The park features two of Kirkland's ten public fishing piers authorized by the Washington Department of Fish and Wildlife, one of which is adjacent to the public boat ramp, from which both motorized and non-motorized vessels are authorized to launch. The marina has 82 year-round moorage slips which are available for the public to rent, and is recognized as one of the primary ship and boat portages in the eastern Puget Sound region by Northwest Boat Travel. The marina's Kirkland City Dock, the other authorized public fishing pier at the park, also serves as a point of departure and arrival for Argosy Cruises, a major tourist attraction in the Seattle area which offers a similar service to the old Lake Washington ferry fleet. The historic MV Kirkland (1924) was part of the Argosy fleet and was frequently docked at the Kirkland Marina until a fire significantly damaged it in 2010. The marina has served as the home port for a number of historic ships throughout its history, including the three-masted schooner Wawona (1897), the tug Arthur Foss (1889), and the United States Coast Guard lightship Relief (1950).

Marina Park features a number of pieces of public art, including bronze-cast replicas of Puddlejumpers by Glenna Goodacre (1989) and The Homecoming Stanley Bleifeld (1989), as well as James FitzGerald's Centennial Fountain (1972). Puddlejumpers has been described by the Vancouver Columbian as "Kirkland's most popular sculpture". It has been home to the Kirkland Plaza of Champions since 1988, where bronze plaques are installed in public ceremonies to honor Kirkland residents and organizations who have had a major impact in their field or in the local community. Honorees include JoAnne Carner, Rick Colella, and the 1982 World Champion Kirkland National Little League team.

The park currently hosts a weekly farmers' market in summer months as well as public cultural events throughout the year, including the Kirkland Summer Concert Series, Summerfest, Oktoberfest, the Kirkland Uncorked wine festival, and the city's annual July 4 Celebration. There are seasonal equipment rentals at the park as well, including kayaks and standup paddleboards.

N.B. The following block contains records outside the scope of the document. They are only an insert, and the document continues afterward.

(** X15.  The weather service is asked at most once, only after a position
    was reported and with a configured key, and the address asked carries
    both coordinates; when the key is undefined or empty nothing is asked
    and neither forecast nor error is set. *)
Theorem weather_request
    (geolocation : Geolocation) (API_KEY : option jsstring)
    (fetch : jsstring -> WeatherReply Data) :
  (List.length (fetched (snd (useEffect geolocation API_KEY fetch))) <= 1)%nat
  /\
  (forall url,
      In url (fetched (snd (useEffect geolocation API_KEY fetch))) ->
      exists latitude longitude key,
        geolocation = Located latitude longitude /\
        API_KEY = Some key /\ key <> [] /\
        url = API_URL key latitude longitude /\
        Substring (lit "&q=" ++ Number_toString latitude ++ lit "," ++
                   Number_toString longitude) url) /\
  ((API_KEY = None \/ API_KEY = Some []) ->
   fetched (snd (useEffect geolocation API_KEY fetch)) = [] /\
   weatherData (fst (useEffect geolocation API_KEY fetch)) = None /\
   (forall latitude longitude,
       geolocation = Located latitude longitude ->
       weatherError (fst (useEffect geolocation API_KEY fetch)) = None)).
Proof.
  destruct geolocation as [| |la lo]; cbn [useEffect].
  - cbn. split; [lia|]. split; [intros url []|].
    intros _. repeat split. intros la lo [=].
  - cbn. split; [lia|]. split; [intros url []|].
    intros _. repeat split. intros la lo [=].
  - destruct (fetchWeatherData_cases API_KEY fetch la lo
                (setLocation (initialPage Data)
                   {| Server.lat := Some la; Server.lon := Some lo |}))
      as [[key [Hk [Hne [Hs _]]]] | [Hk Hs]].
    + rewrite Hs. cbn [fetched flat_map app List.length In].
      split; [lia|]. split.
      * intros url [<- | []]. exists la, lo, key.
        repeat split; try assumption.
        unfold API_URL.
        exists (lit "https://api.weatherapi.com/v1/forecast.json?key=" ++ key),
               (lit "&days=5&alerts=yes").
        now rewrite <- !app_assoc.
      * intros [Hn | Hn]; rewrite Hn in Hk; [discriminate|].
        injection Hk as <-. now elim Hne.
    + rewrite Hs. cbn [fst snd fetched flat_map app List.length In].
      split; [lia|]. split; [intros url []|].
      intros _. repeat split.
Qed.
End WithEngine.

Lemma useEffect_settles_witness :
  let fetch := fun _ : jsstring => @WeatherResponse Z true (inl 31%Z) in
  weatherData
    (fst (@useEffect Hosts.ist Z (@Located Hosts.ist 13%Z 80%Z)
            (Some (lit "k3y")) fetch))
  = Some 31%Z /\
  fetch (@API_URL Hosts.ist (lit "k3y") 13%Z 80%Z)
  = @WeatherResponse Z true (inl 31%Z).
Proof.
  intros fetch. split; [reflexivity|].
  destruct (proj2 (proj2 (@useEffect_settles Hosts.ist Z
                            (@Located Hosts.ist 13%Z 80%Z)
                            (Some (lit "k3y")) fetch)) 31%Z eq_refl)
    as [la [lo [key [Hg [Hk [_ Hf]]]]]].
  injection Hg as <- <-. injection Hk as <-. exact Hf.
Defined.

Lemma location_follows_geolocation_witness :
  Server.lat
    (match location
             (fst (@useEffect Hosts.ist Z (@Located Hosts.ist 13%Z 80%Z) None
                     (fun _ => WeatherRejected Z (lit "offline"))))
     with
     | Some l => l
     | None => @Server.Build_Location Hosts.ist None None
     end)
  = Some 13%Z.
Proof.
  rewrite (proj1 (@location_follows_geolocation Hosts.ist Z
                    (@Located Hosts.ist 13%Z 80%Z) None
                    (fun _ => WeatherRejected Z (lit "offline")))
             13%Z 80%Z eq_refl).
  reflexivity.
Defined.

Lemma weather_request_witness :
  fetched
    (snd (@useEffect Hosts.ist Z (@Located Hosts.ist 13%Z 80%Z) (Some [])
            (fun _ => WeatherRejected Z (lit "offline"))))
  = [].
Proof.
  apply (proj2 (proj2 (@weather_request Hosts.ist Z
                         (@Located Hosts.ist 13%Z 80%Z) (Some [])
                         (fun _ => WeatherRejected Z (lit "offline"))))).
  right. reflexivity.
Defined.

End ChatPageSpec.

(* ================================================================= *)
(** ** A whole turn, client and backend *)

Module EndToEnd.
Import Js JsFacts IsoRoundTrip Wire.

Section WithEngine.
Context {engine : JsEngine}.

Lemma sent_request
    (location : option Server.Location) (now : Z) (st st1 : Client.State)
    (text : jsstring) (rb : Client.RequestBody (option Server.Location)) :
  Client.handleSendMessage location now st text = (st1, Some rb) ->
  rb = {| Client.rb_message :=
            Client.messageText text (Client.attachedFiles st);
          Client.rb_language := Client.language st;
          Client.rb_location := location;
          Client.rb_date := toISOString now |} /\
  st1 = {| Client.messages :=
             Client.messages st ++
             [ {| Client.id := integer_toString now;
                  Client.text := trim text;
                  Client.isBot := false;
                  Client.timestamp := now;
                  Client.attachments :=
                    if (0 <? List.length (Client.attachedFiles st))%nat
                    then Some (Client.attachedFiles st) else None |} ];
           Client.inputValue := [];
           Client.isTyping := true;
           Client.language := Client.language st;
           Client.attachedFiles := [] |}.
Proof.
  unfold Client.handleSendMessage.
  destruct (negb (truthy_string (trim text))
            && (List.length (Client.attachedFiles st) =? 0)%nat);
    [discriminate|].
  intros [= <- <-]. split; reflexivity.
Qed.

(** X16.  The date a client puts into a request, at any instant of the
    years 0 to 9999, is read back by the backend as that instant: the date
    field of the prompt is its long date in the time zone of the host. *)
Theorem client_date_is_rendered
    (location : option Server.Location) (now : Z) (st st1 : Client.State)
    (text : jsstring) (rb : Client.RequestBody (option Server.Location)) :
  (-62167219200000 <= now <= 253402300799999)%Z ->
  Client.handleSendMessage location now st text = (st1, Some rb) ->
  Date_parse (Client.rb_date rb) = Some now /\
  Server.formattedDate (Server.date (received rb))
  = longDate_enUS (now + LocalTZA now).
Proof.
  intros Hnow Hsend.
  destruct (@sent_request location now st st1 text rb Hsend) as [-> _].
  cbn [received Server.date Client.rb_date].
  pose proof (@iso_parse_toISOString now Hnow) as Hiso.
  assert (Hp : Date_parse (toISOString now) = Some now)
    by (unfold Date_parse; now rewrite Hiso).
  split; [exact Hp|].
  unfold Server.formattedDate, toLocaleDateString.
  rewrite Hp.
  assert (Ht : truthy_string (toISOString now) = true).
  { apply truthy_string_nonempty. intros E. rewrite E in Hiso. discriminate. }
  now rewrite Ht.
Qed.

(** X17.  What the client sends is what the model is asked: the backend
    calls the upstream model once, with the trimmed text and the names of
    the attachments as the last message, the language selected in the
    client in the two turns before it, and the prompt composed from the
    location of the page and the date of the send. *)
Theorem upstream_sees_the_client_message
    (groq : Server.CompletionParams -> Server.UpstreamResult)
    (location : option Server.Location) (now : Z) (st st1 : Client.State)
    (text : jsstring) (rb : Client.RequestBody (option Server.Location)) :
  Client.handleSendMessage location now st text = (st1, Some rb) ->
  exists params,
    Server.upstream_calls (snd (Server.post_api_chat groq (received rb)))
    = [params] /\
    List.map Server.content (Server.cp_messages params) =
      [ Server.createSystemPrompt location (Some (toISOString now));
        lit "I am an Indian Farmer. My preferred language is: "
          ++ Client.language st ++ lit ".";
        lit "Namaste! I am ready to help you in "
          ++ Client.language st ++ lit ".";
        Client.messageText text (Client.attachedFiles st) ].
Proof.
  intros Hsend.
  destruct (@sent_request location now st st1 text rb Hsend) as [-> _].
  eexists. split.
  - unfold Server.post_api_chat, Server.try_block.
    destruct (groq _); reflexivity.
  - reflexivity.
Qed.

(** X18.  A turn that sends ends with the user message and one bot message
    appended, the input and the staged attachments empty and the composing
    indicator off.  The bot message shows the text of the model when the
    upstream call returned, and the fixed apology when it threw: the
    message of the upstream error never reaches the transcript. *)
Theorem turn_outcome
    (groq : Server.CompletionParams -> Server.UpstreamResult)
    (location : option Server.Location) (now now' : Z) (st : Client.State)
    (text : jsstring) :
  trim text <> [] \/ Client.attachedFiles st <> [] ->
  exists st2 rb user bot,
    turn groq location now now' st text = Some st2 /\
    snd (Client.handleSendMessage location now st text) = Some rb /\
    Client.messages st2 = Client.messages st ++ [user; bot] /\
    Client.isBot user = false /\ Client.isBot bot = true /\
    Client.isTyping st2 = false /\
    Client.inputValue st2 = [] /\ Client.attachedFiles st2 = [] /\
    (forall completion,
        groq (Server.completion_params (received rb))
        = Server.Resolved completion ->
        Client.text bot = Server.response_text completion) /\
    (forall m,
        groq (Server.completion_params (received rb)) = Server.Rejected m ->
        Client.text bot = Client.fallback_text).
Proof.
  intros Hne.
  pose proof (@ClientSpec.handleSendMessage_sends _ location now st text Hne)
    as Hsend.
  unfold turn. rewrite Hsend. cbn [snd].
  set (rb := {| Client.rb_message :=
                  Client.messageText text (Client.attachedFiles st);
                Client.rb_language := Client.language st;
                Client.rb_location := location;
                Client.rb_date := toISOString now |}).
  unfold Server.post_api_chat, Server.try_block.
  destruct (groq (Server.completion_params (received rb))) as [c | m] eqn:Hg;
    cbn [fst]; do 4 eexists;
    (split; [reflexivity|]); (split; [reflexivity|]);
    unfold Client.handleSendMessage_settle;
    cbn [Client.messages Client.isTyping Client.inputValue
         Client.attachedFiles];
    (split; [now rewrite <- app_assoc|]).
  - unfold reply. cbn [Server.status Server.body].
    change ((200 <=? 200)%Z && (200 <=? 299)%Z) with true.
    cbn [Client.botMessage Client.isBot Client.text].
    do 5 (split; [reflexivity|]). split.
    + intros completion E. assert (c = completion) by congruence.
      now subst.
    + intros m' E. congruence.
  - unfold reply. cbn [Server.status Server.body].
    change ((200 <=? 500)%Z && (500 <=? 299)%Z) with false.
    cbn [Client.botMessage Client.isBot Client.text].
    do 5 (split; [reflexivity|]). split.
    + intros completion E. congruence.
    + intros m' _. reflexivity.
Qed.
End WithEngine.
(** C6 as the code has it.  With [fallback] set, [Partial] with a length of
    zero returns no error, and when the ranged clone did not succeed it
    leaves every file as it was; without [fallback] it returns whatever the
    ranged clone returned. *)
Theorem zero_length_partial (h : Host) (pf : Platform) (dst src : File)
    (dstOffset srcOffset : Z) (w : World) :
  (exists w', Partial h (P := prims h pf) dst src dstOffset srcOffset 0 true w
              = Some (w', None)) /\
  (notnil (snd (reflinkRangeInternal (Primitives := prims h pf)
                  dst src dstOffset srcOffset 0 w)) = true ->
   Partial h (P := prims h pf) dst src dstOffset srcOffset 0 true w = Some (w, None)) /\
  Partial h (P := prims h pf) dst src dstOffset srcOffset 0 false w
  = Some (reflinkRangeInternal (Primitives := prims h pf) dst src dstOffset srcOffset 0 w).
Proof.
  assert (Hfail : notnil (snd (reflinkRangeInternal (Primitives := prims h pf)
                  dst src dstOffset srcOffset 0 w)) = true ->
   Partial h (P := prims h pf) dst src dstOffset srcOffset 0 true w = Some (w, None)).
  { unfold Partial.
    destruct (reflinkRangeInternal dst src dstOffset srcOffset 0 w) as [w1 [e |]] eqn:E1;
      [| discriminate].
    intros _. apply reflinkRangeInternal_fail_same in E1. subst w1. cbn [notnil andb].
    destruct (copyFileRange dst src dstOffset srcOffset 0 w) as [w2 [k e2]] eqn:E2.
    apply copyFileRange_zero_same in E2. subst w2.
    destruct e2; cbn [notnil andb]; [rewrite io_CopyN_zero |]; reflexivity. }
  split; [| split].
  - destruct (notnil (snd (reflinkRangeInternal dst src dstOffset srcOffset 0 w))) eqn:E.
    + exists w. apply Hfail. reflexivity.
    + unfold Partial.
      destruct (reflinkRangeInternal dst src dstOffset srcOffset 0 w) as [w1 [e |]];
        [discriminate |].
      exists w1. reflexivity.
  - exact Hfail.
  - unfold Partial.
    destruct (reflinkRangeInternal dst src dstOffset srcOffset 0 w) as [w1 e].
    destruct e; reflexivity.
Qed.
(** X9: for a draw within the bounds of the Uniform priors, the derived
    differences of rotation measures never exceed the maximum of their
    Constraint and the derived sum never falls below its minimum: a
    difference is within its bounds exactly when the two rotation measures
    are in descending order, and the sum exactly when it is at most 1. *)
Theorem constraints_bind_one_side :
  (∀ (h : heap) (l : loc) (d : gmap string R) (θ : m111_spec.params),
     h !! l = Some d → m111_spec.holds d θ →
     within_uniform_bounds m111.priors d →
     ∃ c h1 v12 v23 vs c12 c23 cs,
       m111.converter l h = (Ok c, h1) ∧
       (contents h1 c !! "delta_RM1_RM2_radm2" = Some v12 ∧
        contents h1 c !! "delta_RM2_RM3_radm2" = Some v23 ∧
        contents h1 c !! "sum_p1_p2_p3" = Some vs) ∧
       (bilby.get m111.priors "delta_RM1_RM2_radm2" = Some c12 ∧
        bilby.get m111.priors "delta_RM2_RM3_radm2" = Some c23 ∧
        bilby.get m111.priors "sum_p1_p2_p3" = Some cs) ∧
       (v12 <= bilby.maximum c12 ∧ v23 <= bilby.maximum c23 ∧
        bilby.minimum cs <= vs) ∧
       (bilby.in_bounds c12 v12 ↔
          m111_spec.RM2_radm2 θ <= m111_spec.RM1_radm2 θ) ∧
       (bilby.in_bounds c23 v23 ↔
          m111_spec.RM3_radm2 θ <= m111_spec.RM2_radm2 θ) ∧
       (bilby.in_bounds cs vs ↔
          m111_spec.fracPol1 θ + m111_spec.fracPol2 θ
          + m111_spec.fracPol3 θ <= 1)) ∧
  (∀ (h : heap) (l : loc) (d : gmap string R) (θ : m6_spec.params),
     h !! l = Some d → m6_spec.holds d θ →
     within_uniform_bounds m6.priors d →
     ∃ c h1 v12 vs c12 cs,
       m6.converter l h = (Ok c, h1) ∧
       (contents h1 c !! "delta_RM1_RM2_radm2" = Some v12 ∧
        contents h1 c !! "sum_p1_p2" = Some vs) ∧
       (bilby.get m6.priors "delta_RM1_RM2_radm2" = Some c12 ∧
        bilby.get m6.priors "sum_p1_p2" = Some cs) ∧
       (v12 <= bilby.maximum c12 ∧ bilby.minimum cs <= vs) ∧
       (bilby.in_bounds c12 v12 ↔
          m6_spec.RM2_radm2 θ <= m6_spec.RM1_radm2 θ) ∧
       (bilby.in_bounds cs vs ↔
          m6_spec.fracPol1 θ + m6_spec.fracPol2 θ <= 1)).
Proof.
  split; intros h l d θ Hh Hθ Hb.
  - destruct (m111_uniform_bounds d θ Hθ Hb)
      as ((P1 & P2 & P3) & (B1 & B2 & B3)).
    eexists _, _, _, _, _, _, _, _.
    split; [by apply m111_converter_draw |].
    split; [repeat split; by converted_lookup |].
    split; [repeat split; reflexivity |].
    unfold bilby.in_bounds; simpl. repeat split; lra.
  - destruct (m6_uniform_bounds d θ Hθ Hb) as ((P1 & P2) & (B1 & B2) & _).
    eexists _, _, _, _, _, _.
    split; [by apply m6_converter_draw |].
    split; [repeat split; by converted_lookup |].
    split; [repeat split; reflexivity |].
    unfold bilby.in_bounds; simpl. repeat split; lra.
Qed.

Lemma constraints_bind_one_side_witness :
  ∃ c h1 v12 cd,
    m6.converter 1%positive {[1%positive := m6_two_slabs]} = (Ok c, h1) ∧
    contents h1 c !! "delta_RM1_RM2_radm2" = Some v12 ∧
    bilby.get m6.priors "delta_RM1_RM2_radm2" = Some cd ∧
    v12 <= bilby.maximum cd.
Proof.
  destruct (proj2 constraints_bind_one_side {[1%positive := m6_two_slabs]}
              1%positive m6_two_slabs m6_two_slabs_params)
    as (c & h1 & v12 & vs & c12 & cs & Hrun & (Hv & _) & (Hc & _)
        & (Hmax & _) & _).
  - reflexivity.
  - repeat split; reflexivity.
  - exact m6_two_slabs_within_bounds.
  - exists c, h1, v12, c12. repeat split; assumption.
Defined.

(** *** A slab of zero amplitude *)

Lemma fadd_zero_r (a : float64) : fadd a (Finite 0) = a.
Proof. destruct a; simpl; try done. f_equal. ring. Qed.

Lemma burn_slab_zero_amplitude (psi rm drm l : R) :
  drm * l ≠ 0 → burn_slab 0 psi rm drm l = C128 (Finite 0) (Finite 0).
Proof.
  intros Hx. rewrite burn_slab_finite by done.
  unfold burn_slab_real, thin_component, of_complex; simpl.
  f_equal; f_equal; ring.
Qed.
Lemma int16_elements_length (l : list Z) :
  Nat.even (length l) = true -> (2 * length (int16_elements l))%nat = length l.
Proof.
  induction l as [| a | a b l IH] using pair_induction; intros Hev.
  - reflexivity.
  - discriminate.
  - cbn [int16_elements length] in *. specialize (IH Hev). lia.
Qed.

Lemma sample_bytes_length (channels : list spec_float) :
  length (concat (map sample_bytes channels)) = (2 * length channels)%nat.
Proof.
  induction channels as [|x channels IH]; [reflexivity|].
  cbn [map concat]. rewrite length_app, IH. cbn. lia.
Qed.

(** What [createAudioUrl] returns on a non-empty input of even length. *)
Lemma createAudioUrl_returns (base64 binaryString : string) :
  atob base64 = Return binaryString ->
  Nat.even (length (bytes_of binaryString)) = true ->
  bytes_of binaryString <> [] ->
  createAudioUrl base64
  = Return {| blob_type := "audio/wav";
              blob_bytes :=
                header outputSampleRate
                       (Z.of_nat (length (int16_elements (bytes_of binaryString))) * 2)
                  ++ concat (map sample_bytes
                                 (map dequantize (int16_elements (bytes_of binaryString)))) |}.
Proof.
  intros Hatob Heven Hne.
  unfold createAudioUrl, decode. rewrite Hatob. cbn [bind].
  fold (bytes_of binaryString). set (data := bytes_of binaryString) in *.
  unfold decodeAudioData, Int16Array. rewrite Heven. cbn [bind].
  pose proof (int16_elements_length data Heven) as Hlen.
  unfold createBuffer.
  destruct (Nat.eqb_spec (length (int16_elements data)) 0) as [Hz|Hnz].
  { destruct data; [congruence | cbn [length] in Hlen; lia]. }
  cbn [bind ab_sampleRate channelData]. unfold ab_length. cbn [channelData].
  fold dequantize. rewrite !length_map.
  set (n := length (int16_elements data)).
  change (alloc (44 + n * 2)) with (alloc 44 ++ alloc (n * 2)).
  rewrite (header_writes Blob (Z.of_nat n) (alloc (n * 2))
             (fun view => do view0 <- writeSamples view 44
                                        (map dequantize (int16_elements data));
                          Return {| blob_type := "audio/wav"; blob_bytes := view0 |})).
  change 44%nat with (length (header outputSampleRate (Z.of_nat n * 2))).
  rewrite writeSamples_app.
  - reflexivity.
  - unfold alloc. rewrite repeat_length, length_map. fold n. lia.
Qed.

Lemma createAudioUrl_odd (base64 binaryString : string) :
  atob base64 = Return binaryString ->
  Nat.even (length (bytes_of binaryString)) = false ->
  createAudioUrl base64 = Throw (platform_exn "RangeError").
Proof.
  intros Hatob Hodd.
  unfold createAudioUrl, decode. rewrite Hatob. cbn [bind].
  fold (bytes_of binaryString).
  unfold decodeAudioData, Int16Array. rewrite Hodd. reflexivity.
Qed.

Lemma createAudioUrl_empty (base64 binaryString : string) :
  atob base64 = Return binaryString ->
  bytes_of binaryString = [] ->
  createAudioUrl base64 = Throw (platform_exn "NotSupportedError").
Proof.
  intros Hatob Hnil.
  unfold createAudioUrl, decode. rewrite Hatob. cbn [bind].
  fold (bytes_of binaryString). rewrite Hnil. reflexivity.
Qed.
(** What each choice of the flags removes from a simple path: never the end
    that the flag protects. *)
Lemma nodes_to_remove_simple_path (g : DiGraph) (source target : node)
      (path : list node) (e s : bool) (n : node) :
  simple_path g source target path ->
  In n (nodes_to_remove path e s) ->
  In n path /\ (e = false -> n <> source) /\ (s = false -> n <> target).
Proof.
  intros [Hnd [_ [Hh Hl]]] H.
  destruct path as [|x r]; [discriminate |]. inversion Hh; subst x.
  assert (Hr : In n r -> n <> source).
  { intros Hin ->. inversion Hnd; contradiction. }
  assert (Hlast : In n (removelast (source :: r)) -> n <> target).
  { intros Hin. rewrite <- Hl. now apply NoDup_removelast_last. }
  unfold nodes_to_remove in H. destruct e, s; simpl andb in H; cbv iota in H.
  - split; [exact H |]. split; discriminate.
  - rewrite list_slice_init in H.
    split; [now apply In_removelast |]. split; [discriminate |].
    intros _. now apply Hlast.
  - rewrite list_slice_tail in H. simpl in H.
    split; [now right |]. split; [intros _; now apply Hr | discriminate].
  - rewrite list_slice_inner in H. simpl skipn in H.
    pose proof (In_removelast _ _ H) as Hin.
    split; [now right |]. split; [intros _; now apply Hr |].
    intros _. rewrite <- Hl.
    destruct r as [|y r']; [destruct H |].
    change (last (source :: y :: r') source) with (last (y :: r') source).
    apply NoDup_removelast_last; [now inversion Hnd | exact H].
Qed.

Lemma removed_nodes_simple_paths (g : DiGraph) (kept : list node)
      (paths : list (list node)) (e s : bool) (n : node)
      (ends : list node -> node * node) :
  (forall path, In path paths ->
                simple_path g (fst (ends path)) (snd (ends path)) path) ->
  In n (removed_nodes kept paths e s) ->
  exists path,
    In path paths /\ In n path
    /\ (e = false -> n <> fst (ends path))
    /\ (s = false -> n <> snd (ends path)).
Proof.
  intros Hsp H. unfold removed_nodes in H. apply in_flat_map in H.
  destruct H as [path [Hp Hn]]. apply filter_In in Hp. destruct Hp as [Hp _].
  destruct (@nodes_to_remove_simple_path g _ _ path e s n (Hsp path Hp) Hn)
    as [H1 [H2 H3]].
  now exists path.
Qed.

Lemma is_without_keeps (g' g : DiGraph) (gone : list node) (n : node) :
  is_without g' g gone -> In n (nodes g) -> ~ In n gone -> In n (nodes g').
Proof.
  intros [N _] Hn Hg. rewrite N. apply filter_In. split; [exact Hn |].
  destruct (mem n gone) eqn:M; [| reflexivity].
  apply mem_In in M. contradiction.
Qed.

Lemma solve_bubble_removes_inner (R : RandomSource) (g : DiGraph) (a d : node)
      (rs : rng_state R) (g' : DiGraph) (rs' : rng_state R) :
  In d (nodes g) ->
  solve_bubble R g a d rs = Ok (g', rs') ->
  exists gone,
    is_without g' g gone
    /\ In a (nodes g') /\ In d (nodes g')
    /\ forall n, In n gone ->
                 n <> a /\ n <> d
                 /\ exists path, simple_path g a d path /\ In n path.
Proof.
  intros Hd H. apply solve_bubble_result in H.
  destruct H as [paths [kept [Hp ->]]].
  assert (Ha : In a (nodes g)).
  { unfold all_simple_paths in Hp. apply has_node_In.
    destruct (has_node g a); [reflexivity | discriminate]. }
  pose proof (@all_simple_paths_sound _ _ _ _ Hd Hp) as Hsp.
  assert (Hg : forall n, In n (removed_nodes kept paths false false) ->
                         n <> a /\ n <> d
                         /\ exists path, simple_path g a d path /\ In n path).
  { intros n Hn.
    destruct (@removed_nodes_simple_paths g kept paths false false n
                (fun _ => (a, d)) Hsp Hn) as [path [Hin [Hnp [Hna Hnd]]]].
    split; [now apply Hna |]. split; [now apply Hnd |].
    exists path. split; [now apply Hsp | exact Hnp]. }
  exists (removed_nodes kept paths false false).
  pose proof (is_without_remove_others kept paths false false g) as W.
  split; [exact W |].
  split; [apply (@is_without_keeps _ _ _ a W Ha); intros Hn; now destruct (Hg a Hn) |].
  split; [apply (@is_without_keeps _ _ _ d W Hd); intros Hn;
          now destruct (Hg d Hn) as [_ [? _]] |].
  exact Hg.
Qed.
(** * The Item CRUD service: repository (app/crud.py) and HTTP layer (app/main.py)

    The Python code is embedded in a state-and-exception monad over a
    [World] that holds the SQLite table, the objects the current session
    tracks, the session's pending writes and the log.  Every function of
    app/crud.py and every handler of app/main.py is translated statement
    by statement; the SQLModel session is a small set of primitives
    ([session_get], [session_add], [session_commit], ...). *)

From Stdlib Require Import ZArith Lia.
From stdpp Require Import base strings gmap list sorting pretty.

Local Open Scope string_scope.
Local Open Scope list_scope.
Local Open Scope Z_scope.

(** ** Python values and exceptions *)

(** The values an attribute of an object or an entry of a JSON payload can
    hold.  [PObj] stands for any other Python object (float, list, dict),
    identified by what [str()] prints for it. *)
Inductive pyval : Type :=
  | PNone
  | PBool (b : bool)
  | PInt (z : Z)
  | PStr (s : string)
  | PObj (repr : string).

Global Instance pyval_eq_dec : EqDecision pyval.
Proof. solve_decision. Defined.

(** [str(v)], as an f-string prints a value. *)
Definition py_str (v : pyval) : string :=
  match v with
  | PNone => "None"
  | PBool true => "True"
  | PBool false => "False"
  | PInt z => pretty z
  | PStr s => s
  | PObj repr => repr
  end.

(** The exceptions that travel through the two layers.  [IntegrityError]
    is a subclass of [SQLAlchemyError]; [ItemCRUDError] is the class
    declared at the top of app/crud.py; [OtherException] is any other
    subclass of [Exception]. *)
Inductive exc : Type :=
  | IntegrityError (msg : string)
  | SQLAlchemyError (msg : string)
  | ItemCRUDError (msg : string)
  | HTTPException (status_code : Z) (detail : string)
  | OtherException (msg : string).

Global Instance exc_eq_dec : EqDecision exc.
Proof. solve_decision. Defined.

Inductive exc_class : Type :=
  | CIntegrityError | CSQLAlchemyError | CItemCRUDError | CHTTPException
  | CException.

(** What an [except C] clause tests. *)
Definition isinstance (e : exc) (c : exc_class) : bool :=
  match c, e with
  | CException, _ => true
  | CIntegrityError, IntegrityError _ => true
  | CSQLAlchemyError, (IntegrityError _ | SQLAlchemyError _) => true
  | CItemCRUDError, ItemCRUDError _ => true
  | CHTTPException, HTTPException _ _ => true
  | _, _ => false
  end.
Lemma Original_tracks_whatever_the_email_witness :
  let order :=
    JObj [("id", JNum 1006); ("created_at", JStr "2023-11-14T22:13:20Z");
          ("customer", JObj [("first_name", JStr "Ada")]);
          ("line_items", JArr [Shop.item 7 "Workshop" 1])] in
  let rt := Shop.platform [("walk-in", order)] (axios Shop.healthy) in
  let run :=
    Original.handler (Calendly.getCalendlyEventHandle rt) (Calendly.getCalendlyEventTypeUri rt)
      (Calendly.createCalendlySchedulingLink rt) (Calendly.addNoteToShopifyOrder rt) rt
      (Shop.signed "walk-in") Shop.fresh in
  run.1 = Returned Success ∧
  filter (λ r, is_klaviyo r = true) (calls run.2)
  = [klaviyo_events
       (Original.klaviyoPayload JUndefined (JStr "Ada") JUndefined
          [JObj [("title", JStr "Workshop (Ticket 1)");
                 ("link", JStr "https://calendly.com/d/abc")]]
          (JNum 1006) (JNum 1700000000))].
Proof.
  cbn zeta.
  set (order := JObj [("id", JNum 1006); ("created_at", JStr "2023-11-14T22:13:20Z");
                      ("customer", JObj [("first_name", JStr "Ada")]);
                      ("line_items", JArr [Shop.item 7 "Workshop" 1])]).
  set (rt := Shop.platform [("walk-in", order)] (axios Shop.healthy)).
  erewrite (Original_tracks_whatever_the_email rt (Shop.signed "walk-in") Shop.fresh
              _ _ _ "Received order from Ada undefined (undefined)");
    [| vm_compute; reflexivity | reflexivity | reflexivity | reflexivity | reflexivity
     | vm_compute; reflexivity | done].
  split; vm_compute; reflexivity.
Defined.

In 2022, the Council on Vertical Urbanism published a proposal for a vertically-oriented urban redevelopment program centered on Marina Park in its CTBUH Journal. On August 7, 2024, the city council adopted a project design proposal for improvements to Marina Park, mainly for pier and shoreline erosion repairs, accessibility, and general maintenance. Summer 2027 is the target for these renovations to begin.